Action item: Write out the whole listing exactly.

Material shown:
========================================

(** ... and downwards. *)
Lemma rounds_ge (v : R) (r g : float) :
  b32_rounds v false r -> b32_nonneg r = true ->
  b32_nonneg g = true -> b32_to_R g <= v ->
  b32_to_R g <= b32_to_R r.
Proof.
  intros H Hr Hg Hle. destruct (rounds_value v r H Hr)
    as (m' & e' & He' & Hm' & Hn & Hlo & Herr & Hup & Hlow & ->).
  pose proof (pow2_pos e') as Hp. pose proof (pow2_pos (- e')) as Hp'.
  destruct g as [sg | sg | | sg mg eg]; try discriminate Hg.
  - simpl. apply Rmult_le_pos; [apply IZR_le, Hm' | lra].
  - destruct sg; [discriminate Hg |]. simpl in Hg, Hle |- *.
    destruct (nonneg_on_grid mg eg e' Hg He') as [[Hge HG] | [Hlt Hsmall]].
    + assert (Hm : (Zpos mg * 2 ^ (eg - e') <= m')%Z).
      { apply Hlow. rewrite HG. apply Rmult_le_compat_r; [lra | exact Hle]. }
      apply IZR_le in Hm. rewrite HG in Hm.
      apply (Rmult_le_compat_r (pow2 e')) in Hm; [| lra].
      rewrite Rmult_assoc, (Rmult_comm (pow2 (- e'))), pow2_opp, Rmult_1_r in Hm.
      exact Hm.
    + apply Rle_trans with (pow2 (23 + e')); [lra |].
      rewrite pow2_add, (pow2_IZR 23) by lia.
      apply Rmult_le_compat_r; [lra |]. apply IZR_le, Hn, Hlt.
Qed.

(** The error of rounding: half a unit in the last place, which is at most
    the fraction [2^-24] of the value above the subnormal range and at most
    [2^-150] inside it. *)
Lemma rounds_error (v : R) (r : float) :
  b32_rounds v false r -> b32_nonneg r = true -> 0 <= v ->
  Rabs (b32_to_R r - v) <= pow2 (-24) * v + pow2 (-150).
Proof.
  intros H Hr Hv. destruct (rounds_value v r H Hr)
    as (m' & e' & He' & Hm' & Hn & Hlo & Herr & Hup & Hlow & ->).
  pose proof (pow2_pos e') as Hp. pose proof (pow2_pos (-24)) as Hp24.
  pose proof (pow2_pos (-150)) as Hp150.
  assert (E : IZR m' * pow2 e' - v = (IZR m' - v * pow2 (- e')) * pow2 e').
  { rewrite Rmult_minus_distr_r, Rmult_assoc, (Rmult_comm (pow2 (- e'))), pow2_opp.
    lra. }
  rewrite E, Rabs_mult, (Rabs_pos_eq (pow2 e')) by lra.
  apply Rle_trans with (/ 2 * pow2 e').
  { apply Rmult_le_compat_r; [lra | exact Herr]. }
  assert (Hhalf : / 2 * pow2 e' = pow2 (e' - 1)).
  { replace e' with ((e' - 1) + 1)%Z at 1 by lia. rewrite pow2_S. lra. }
  rewrite Hhalf.
  destruct (Z.eq_dec e' (-149)) as [-> | Hne].
  - simpl (-149 - 1)%Z. nra.
  - assert (Hn' : (-149 < e')%Z) by lia. specialize (Hlo Hn').
    replace (e' - 1)%Z with (-24 + (23 + e'))%Z by lia. rewrite pow2_add. nra.
Qed.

========================================

Reply to the exercise:
(** ... and downwards. *)
Lemma rounds_ge (v : R) (r g : float) :
  b32_rounds v false r -> b32_nonneg r = true ->
  b32_nonneg g = true -> b32_to_R g <= v ->
  b32_to_R g <= b32_to_R r.
Proof.
  intros H Hr Hg Hle. destruct (rounds_value v r H Hr)
    as (m' & e' & He' & Hm' & Hn & Hlo & Herr & Hup & Hlow & ->).
  pose proof (pow2_pos e') as Hp. pose proof (pow2_pos (- e')) as Hp'.
  destruct g as [sg | sg | | sg mg eg]; try discriminate Hg.
  - simpl. apply Rmult_le_pos; [apply IZR_le, Hm' | lra].
  - destruct sg; [discriminate Hg |]. simpl in Hg, Hle |- *.
    destruct (nonneg_on_grid mg eg e' Hg He') as [[Hge HG] | [Hlt Hsmall]].
    + assert (Hm : (Zpos mg * 2 ^ (eg - e') <= m')%Z).
      { apply Hlow. rewrite HG. apply Rmult_le_compat_r; [lra | exact Hle]. }
      apply IZR_le in Hm. rewrite HG in Hm.
      apply (Rmult_le_compat_r (pow2 e')) in Hm; [| lra].
      rewrite Rmult_assoc, (Rmult_comm (pow2 (- e'))), pow2_opp, Rmult_1_r in Hm.
      exact Hm.
    + apply Rle_trans with (pow2 (23 + e')); [lra |].
      rewrite pow2_add, (pow2_IZR 23) by lia.
      apply Rmult_le_compat_r; [lra |]. apply IZR_le, Hn, Hlt.
Qed.

(** The error of rounding: half a unit in the last place, which is at most
    the fraction [2^-24] of the value above the subnormal range and at most
    [2^-150] inside it. *)
Lemma rounds_error (v : R) (r : float) :
  b32_rounds v false r -> b32_nonneg r = true -> 0 <= v ->
  Rabs (b32_to_R r - v) <= pow2 (-24) * v + pow2 (-150).
Proof.
  intros H Hr Hv. destruct (rounds_value v r H Hr)
    as (m' & e' & He' & Hm' & Hn & Hlo & Herr & Hup & Hlow & ->).
  pose proof (pow2_pos e') as Hp. pose proof (pow2_pos (-24)) as Hp24.
  pose proof (pow2_pos (-150)) as Hp150.
  assert (E : IZR m' * pow2 e' - v = (IZR m' - v * pow2 (- e')) * pow2 e').
  { rewrite Rmult_minus_distr_r, Rmult_assoc, (Rmult_comm (pow2 (- e'))), pow2_opp.
    lra. }
  rewrite E, Rabs_mult, (Rabs_pos_eq (pow2 e')) by lra.
  apply Rle_trans with (/ 2 * pow2 e').
  { apply Rmult_le_compat_r; [lra | exact Herr]. }
  assert (Hhalf : / 2 * pow2 e' = pow2 (e' - 1)).
  { replace e' with ((e' - 1) + 1)%Z at 1 by lia. rewrite pow2_S. lra. }
  rewrite Hhalf.
  destruct (Z.eq_dec e' (-149)) as [-> | Hne].
  - simpl (-149 - 1)%Z. nra.
  - assert (Hn' : (-149 < e')%Z) by lia. specialize (Hlo Hn').
    replace (e' - 1)%Z with (-24 + (23 + e'))%Z by lia. rewrite pow2_add. nra.
Qed.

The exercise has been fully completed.